Farscape’s “Back and Back and Back to the Future” finds its time loop in a fragment of a black hole, but I’m not sure there’s any particular reason that Crichton is the only one to experience the looping. Of course it isn’t quite looping going on at first so much as Crichton getting premonitory flashes. It becomes whole loops later. This is a fairly standard Farscape episode. There are many better ones.

An amusing exchange:

Zhaan: He says he is experiencing the future.
Aeryn: The future? He can barely function in the present.

While watching this episode again, I didn’t see it as all that important an episode (hence just calling it “fairly standard”). Executive Producer Brian Henson apparently thought differently. He’s quoted on the Farscape wikia, saying:

Farscape started exploring darker themes. Even the love scenes here are a little creepy. We were feeling our way into a visceral and twisted tone that would become signature territory for the series, making this episode one of the most important of season 1.

Of course, he’s talking about the sexual bits in this episode and maybe some of the violence. And, I was looking at it today for the time loop. The viewpoint certainly affects the interpretation.

This TV Time Loop Day ended with Smallville’s “Reckoning.” The episode isn’t really about a time “loop” exactly but merely a single repetition of one day, because apparently Kryptonians have the technology for that, but you can only use it once—the premise is actually kinda lame if you put any thought to it. The setup: Clark finally tells Lana his secret and proposes marriage. That night, as Clark’s adoptive father wins the election for senate, Lana goes to see Lex Luthor (who just lost to Jonathan Kent; I’m guessing the campaigning lasted a while in the lead up to this episode) and he knows she knows Clark’s secret (which is a weird intuitive jump), then Lex drives after Lana as she leaves and inadvertently causes her death by car accident. Within the episode, Clark inexplicably goes to the Fortress of Solitude and questions the voice there—I know it’s his father’s voice, but this episode gives no explanation as to why Clark is directing his ire here—as to why he took Lana from him. The Wikipedia entry for the episode explains, Clark was resurrected by Jor-El in a previous episode and promised there would be a price. So, Clark makes a new deal to save Lana and is told there will be a price, some line about the universe balancing things out. And, Clark is sent back to the previous morning, proceeds to not tell Lana his secret, she breaks up with him, ends up with Lex that night anyway and nearly gets killed again if Clark weren’t there to stop the bus that hit her before.

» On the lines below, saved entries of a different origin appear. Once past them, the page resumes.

(* ===== verification/Serving.v ===== *)
(** * Serving: requests are made of operations

    Every handler of Web.v runs operations of the stores one after another,
    with clock readings and draws in between, whatever it is sent and
    whatever its outside answers. *)

From Stdlib Require Import Ascii ZArith.
From S2P Require Import Prelude External Schema Effects Cimd Jose Keys OAuth Config Identity Google Database Credentials Tokens Logout Browser Http Web System Composition.

Create HintDb composed.

(** The structure of a handler. *)
Ltac composing :=
  repeat first
    [ progress intros
    | solve [auto 2 with composed nocore]
    | apply ComposedRet
    | solve [apply ComposedOp; constructor]
    | apply ComposedBind
    | apply ComposedInstant | apply ComposedUtc | apply ComposedUuid | apply ComposedBytes
    | case_match ].

Section Handlers.
Context `{Crypto, JwtLib, UrlLib, JsonLib, JsonDb, UuidLib, HttpLib, FormLib, !AxumLib}.
Context (p : Provider) (leased : Leases) (keys : SigningKeys).

Lemma composed_attempts {A} (body : nat -> prog (option A)) (exhausted : prog A) :
  (forall n, composed _ (body n)) -> composed _ exhausted -> composed _ (for_attempts body exhausted).
Proof. intros Hb He. unfold for_attempts. composing; try apply Hb; try exact He. Qed.
Lemma composed_or_code {E A} code (m : M E A) : composed _ m -> composed _ (or_code code m).
Proof. intros Hm. unfold or_code. composing. Qed.
Lemma resolve_client_composed snapshot client : composed _ (resolve_client p snapshot client).
Proof. unfold resolve_client. composing. Qed.
Lemma registry_fresh_composed registry : composed _ (registry_fresh registry).
Proof. unfold registry_fresh. composing. Qed.
Lemma session_from_composed h : composed _ (session_from p h).
Proof. unfold session_from. composing. Qed.
#[local] Hint Resolve composed_attempts composed_or_code resolve_client_composed registry_fresh_composed
  session_from_composed : composed.

Lemma consent_page_composed base session handle : composed _ (consent_page p leased base session handle).
Proof. unfold consent_page. composing. Qed.
Lemma with_registry_composed {A} base client (op : ClientRegistry -> M BrowserError A) :
  (forall registry, composed _ (op registry)) -> composed _ (with_registry p leased base client op).
Proof. intros Hop. unfold with_registry. composing. Qed.
Lemma for_client_composed {A} base client (op : ClientRegistry -> M BrowserError A) :
  composed _ client -> (forall registry, composed _ (op registry)) ->
  composed _ (for_client p leased base client op).
Proof. intros Hc Hop. unfold for_client. composing. Qed.
#[local] Hint Resolve consent_page_composed : composed.

(** *** /authorize *)

Lemma check_max_age_composed session max_age : composed _ (check_max_age session max_age).
Proof. unfold check_max_age, utc_now. composing. Qed.
#[local] Hint Resolve check_max_age_composed : composed.
Lemma authorize_session_composed a pending allow registry base session :
  composed _ (authorize_session p leased a pending allow registry base session).
Proof. unfold authorize_session. composing. Qed.
Lemma authorize_sign_in_composed a pending allow registry headers :
  composed _ (authorize_sign_in p a pending allow registry headers).
Proof. unfold authorize_sign_in. composing. Qed.
#[local] Hint Resolve authorize_session_composed authorize_sign_in_composed : composed.
Lemma authorize_valid_composed q headers registry base :
  composed _ (authorize_valid p leased q headers registry base).
Proof. unfold authorize_valid. composing. Qed.
#[local] Hint Resolve authorize_valid_composed : composed.
Lemma authorize_composed raw headers : composed _ (authorize p leased raw headers).
Proof. unfold authorize. composing. Qed.

(** *** The federation with Google *)

Lemma google_start_composed headers body : composed _ (google_start_handler p leased headers body).
Proof. unfold google_start_handler, google_cancel. composing. Qed.
Lemma claim_with_composed state cookies : composed _ (claim_with state cookies).
Proof. induction cookies as [|[name binding] cookies IH]; cbn [claim_with]; composing. Qed.
Lemma callback_error_composed error claim name : composed _ (callback_error p leased error claim name).
Proof. unfold callback_error, for_client, with_registry. composing. Qed.
Lemma pre_authorized_end_composed completion : composed _ (pre_authorized_end p leased completion).
Proof. unfold pre_authorized_end. composing. Qed.
#[local] Hint Resolve claim_with_composed callback_error_composed pre_authorized_end_composed : composed.
Lemma callback_complete_composed claim name verified :
  composed _ (callback_complete p leased claim name verified).
Proof. unfold callback_complete, for_client, with_registry, complete_callback_with_registry. composing. Qed.
#[local] Hint Resolve callback_complete_composed : composed.
Lemma callback_composed exchange raw headers : composed _ (callback p leased exchange raw headers).
Proof. unfold callback. composing. Qed.

(** *** The consent page *)

Lemma consent_get_composed raw headers : composed _ (consent_get p leased raw headers).
Proof. unfold consent_get. composing. Qed.
Lemma consent_post_composed headers body : composed _ (consent_post p leased headers body).
Proof. unfold consent_post, consent_action, decide_consent. composing. Qed.

(** *** Tokens *)

Lemma token_composed headers body : composed _ (token p leased keys headers body).
Proof. unfold token, token_loop, token_grant, issue_tokens. composing. Qed.
Lemma userinfo_composed headers body : composed _ (userinfo p keys headers body).
Proof. unfold userinfo. composing. Qed.
Lemma revoke_composed headers body : composed _ (revoke p headers body).
Proof. unfold revoke. composing. Qed.

(** *** Logout *)

Lemma logout_rp_composed headers q : composed _ (logout_rp p keys headers q).
Proof. unfold logout_rp, logout_begin, finish_hint. composing. Qed.
#[local] Hint Resolve logout_rp_composed : composed.
Lemma logout_get_composed raw headers : composed _ (logout_get p keys raw headers).
Proof. unfold logout_get. composing. Qed.
Lemma logout_post_composed raw headers body : composed _ (logout_post p keys raw headers body).
Proof. unfold logout_post, logout_confirm. composing. Qed.

End Handlers.

Section Server.
Context `{Crypto, JwtLib, UrlLib, JsonLib, JsonDb, UuidLib, HttpLib, FormLib, !AxumLib}.

#[local] Hint Resolve authorize_composed google_start_composed callback_composed consent_get_composed
  consent_post_composed token_composed userinfo_composed revoke_composed logout_get_composed
  logout_post_composed : composed.

Lemma provider_route_composed p keys out route rq : composed _ (provider_route p keys out route rq).
Proof. destruct route; unfold provider_route, authorize_get, authorize_post, with_body; composing. Qed.
#[local] Hint Resolve provider_route_composed : composed.

(** Every request, on any route. *)
Lemma serve_composed s out rq : composed _ (serve s out rq).
Proof. unfold serve, route_handler. composing. Qed.
End Server.
(** C16: A finished logout is final. Whatever operations run after it, every
    refresh family the session ever had is revoked, also those of codes
    exchanged later; the session can neither begin, show, approve, pass nor
    deny a request, nor begin another logout; and the challenge is not
    accepted again, by any session. *)
Theorem finished_logout_is_final session ch reg hint d o n outcome w d' :
  reachable d -> run o (finish_inner session ch reg hint) (idle d n) = (Ok (Some outcome), w) ->
  rtc step (w_db w) d' ->
  session_revoked d' (se_id session)
  /\ (forall i f, refresh_families d' !! i = Some f -> rf_session_id f = se_id session -> family_revoked d' i)
  /\ (forall s o' n', se_id s = se_id session ->
      (forall handle reg', is_ok (run o' (approve s handle reg') (idle d' n')).1 = false)
      /\ (forall handle reg', is_ok (run o' (approve_pre_authorized s handle reg') (idle d' n')).1 = false)
      /\ (forall handle reg', is_ok (run o' (consent_view s handle reg') (idle d' n')).1 = false)
      /\ (forall handle reg', is_ok (run o' (deny_bound s handle reg') (idle d' n')).1 = false)
      /\ (forall p st nc a, is_ok (run o' (begin_authenticated_with_pre_authorization s p st nc a) (idle d' n')).1 = false)
      /\ (forall uri, is_ok (run o' (begin_local s uri) (idle d' n')).1 = false))
  /\ (forall s ch' reg' hint' o' n', lch_id ch' = lch_id ch ->
      is_ok (run o' (finish_inner s ch' reg' hint') (idle d' n')).1 = false).
Proof.
  intros Hd Hrun Hlater.
  assert (Hr1 : reachable (w_db w)) by (eapply reachable_step; [exact Hd| |exact Hrun]; constructor).
  assert (Hr' : reachable d') by (unfold reachable in *; by etrans).
  pose proof (reachable_moves _ _ Hr1 Hlater) as Hm.
  apply finish_inner_run in Hrun.
  destruct (finished_logout_leaves _ _ _ _ _ _ _ Hrun) as [Hrev Hcons].
  apply (session_revoked_moves _ _ _ Hm) in Hrev. apply (logout_consumed_moves _ _ _ Hm) in Hcons.
  split_and!; [done| | |].
  - intros i f Hf Heq. eapply (sw_revoked _ (reachable_system_wf _ Hr')); [exact Hf|]. by rewrite Heq.
  - intros s o' n' Hs. rewrite <- Hs in Hrev. split_and!; intros; (eapply refused; [|intros res d1 Hdone]).
    + apply approve_wp.
    + destruct Hdone as [ses b now p g ti raw k t bd d1 d2 [Hlive _] _ _ _ _ _ _].
      by eapply session_revoked_not_live.
    + apply approve_pre_authorized_wp.
    + destruct Hdone as [ses b now p [Hlive _] _ _|out d1 [ses b now p g ti raw k t bd d2 d3 [Hlive _] _ _ _ _ _ _]];
        by eapply session_revoked_not_live.
    + apply consent_view_wp.
    + destruct Hdone as [ses b now p name [Hlive _] _ _]. by eapply session_revoked_not_live.
    + apply deny_bound_wp.
    + destruct Hdone as [ses b now d1 [Hlive _] _ _]. by eapply session_revoked_not_live.
    + apply begin_authenticated_wp.
    + destruct Hdone as [k csrf ses now t bd d1 Hlive _ _ _]. by eapply session_revoked_not_live.
    + apply logout_insert_wp.
    + destruct Hdone as [k csrf ses now t d1 Hlive _]. by eapply session_revoked_not_live.
  - intros s ch' reg' hint' o' n' Hid. eapply refused; [apply finish_inner_wp|]. intros a d1 Hdone.
    assert (Hopen : exists ses l now, logout_open s ch' reg' d' ses l now)
      by (destruct Hdone; by eexists _, _, _).
    destruct Hopen as (ses & l & now & _ & Hl & _ & _ & Hnone & _).
    destruct Hcons as (l' & Hl' & t & Ht). rewrite Hid in Hl. congruence.
Qed.
(** *** /token, /userinfo, /revoke *)

Lemma token_grant_yields q client resource scope registry :
  yields o (token_grant q client resource scope registry) anything.
Proof.
  unfold token_grant. destruct (one q "grant_type"); [|by apply yields_ret]. destruct (_ ==? _).
  - destruct (one q "code"), (one q "redirect_uri"), (one q "code_verifier"); try by apply yields_ret.
    apply yields_run; [constructor|]. intros r. by apply yields_ret.
  - destruct (_ ==? _); [|by apply yields_ret].
    destruct (one q "refresh_token"); [|by apply yields_ret].
    apply yields_run; [constructor|]. intros r. by apply yields_ret.
Qed.

Lemma token_loop_yields q client resource scope : yields o (token_loop p leased q client resource scope) anything.
Proof.
  apply yields_attempts; [|by apply yields_ret]. intros n.
  apply yields_then; [apply resolve_client_yields|]. intros [registry|]; [|by apply yields_ret].
  apply yields_then; [apply token_grant_yields|].
  intros [[r|[]]|code]; try by apply yields_ret. by destruct (_ =? _)%nat; apply yields_ret.
Qed.

Lemma issue_tokens_yields v initial : yields o (issue_tokens p keys v initial) anything.
Proof. apply yields_utc. intros now. apply yields_uuid. intros jti. by apply yields_ret. Qed.

Lemma token_yields headers body : yields o (token p leased keys headers body) answered.
Proof.
  unfold token. destruct (pairs_bytes _ 8192) as [q|]; [|by apply yields_ret].
  destruct (one q "client_id") as [client|]; [|by apply yields_ret].
  destruct (existsb _ _); [by apply yields_ret|]. destruct (foreign_origin _ _ _); [by apply yields_ret|].
  destruct (optional q "resource"), (optional q "scope"); try by apply yields_ret.
  apply yields_then; [apply token_loop_yields|]. intros [result|code]; [|by apply yields_ret].
  apply yields_then; [|by intros; apply yields_ret].
  destruct result as [[v initial]|]; [apply issue_tokens_yields|by apply yields_ret].
Qed.

Lemma userinfo_yields headers body : yields o (userinfo p keys headers body) answered.
Proof.
  unfold userinfo. destruct (userinfo_form _) as [form|]; [|by apply yields_ret].
  destruct (bearer _ _); [|by apply yields_ret]. apply yields_utc. intros now.
  destruct (verify _ _ _ _ _) as [claims|]; [|by apply yields_ret]. apply yields_utc. intros now'.
  destruct (negb _); [by apply yields_ret|]. destruct (foreign_origin _ _ _); [by apply yields_ret|].
  apply yields_run; [constructor|]. by intros [[profile|]|]; apply yields_ret.
Qed.

Lemma revoke_yields headers body : yields o (revoke p headers body) answered.
Proof.
  unfold revoke. destruct (pairs_bytes _ 4096) as [q|]; [|by apply yields_ret].
  destruct (one q "client_id"), (one q "token"); try by apply yields_ret.
  destruct (foreign_origin _ _ _); [by apply yields_ret|].
  apply yields_run; [constructor|]. intros r. by apply yields_ret.
Qed.

(** *** /logout *)

Lemma logout_response_answered v : answered (logout_response p v).
Proof.
  unfold logout_response. apply is_ok_map_ok, put_cookie_answered, set_cookie_sendable;
    [by destruct (pv_secure p)|done|done].
Qed.

Lemma logout_begin_yields session client redirect state hint :
  (is_some redirect = true -> is_some client = true) ->
  yields o (logout_begin p session client redirect state hint) answered.
Proof.
  intros Hc. unfold logout_begin. eapply (yields_bind _ _ answered).
  { destruct client, redirect; try (by specialize (Hc eq_refl));
      (apply yields_run; [constructor|]; intros r; by apply yields_ret). }
  intros [[challenge|]|] Hr; [|by apply yields_ret|done].
  destruct (opt_filter _ _) as [h|]; [|by apply yields_ret].
  apply yields_run; [unfold finish_hint; constructor|].
  intros [[outcome|]|]; [apply lift_answered, logout_response_answered|by apply yields_ret..].
Qed.

Lemma logout_rp_yields headers q : yields o (logout_rp p keys headers q) answered.
Proof.
  unfold logout_rp. destruct (existsb _ _); [by apply yields_ret|].
  destruct (optional q "client_id") as [client|], (optional q "post_logout_redirect_uri") as [redirect|],
    (optional q "state") as [state|], (optional q "id_token_hint") as [hint|]; try by apply yields_ret.
  apply yields_then.
  { destruct hint; [apply yields_utc; intros now|]; by apply yields_ret. }
  intros [claims|]; [|by apply yields_ret]. destruct (is_some_and _ _); [by apply yields_ret|].
  destruct (_ || _) eqn:Hbad; [by apply yields_ret|].
  apply yields_then; [apply session_from_yields|]. intros [session|]; [|by apply yields_ret].
  apply logout_begin_yields. intros Hr. rewrite Hr in Hbad. apply orb_false_iff in Hbad as [Hbad _].
  by apply negb_false_iff in Hbad.
Qed.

That balance comes when Jonathan Kent meanwhile gets into a fight (another thing not readily explained within the episode) with Lionel Luther. The fight gets fairly physical and I guess it was too much for Jonathan’s heart (I really hope the show had set up his having a bad heart or there really is not “balance” here but just Jor-El being a dick) as he ends up getting outside just as Martha and Clark arrive home, and he collapses and dies. Long before the series got to this 100th episode, I’d stopped watching, but I would guess that for regular viewers, Jonathan’s death would have been more dramatic, but he actually isn’t in much of the episode as it is.

Of note: when Clark tells Chloe about the time loop, she asks him if he flew around the Earth and spun it backward on its axis, one of the possible explanations for what Superman did in Superman II.

So ends TV Time Loop Day: Part Drei. There are no more batches of shows to watch, though I may watch Day Break or Tru Calling for something different in the future.

Today’s reason to repeat a day forever: to edit these time loop episode together into one 24-hour long mega-episode… except then I’d never get to watch it. So, gotta do the editing beforehand, then just watch the mega-episode all day every day as the time loop repeats. Because real life is boring.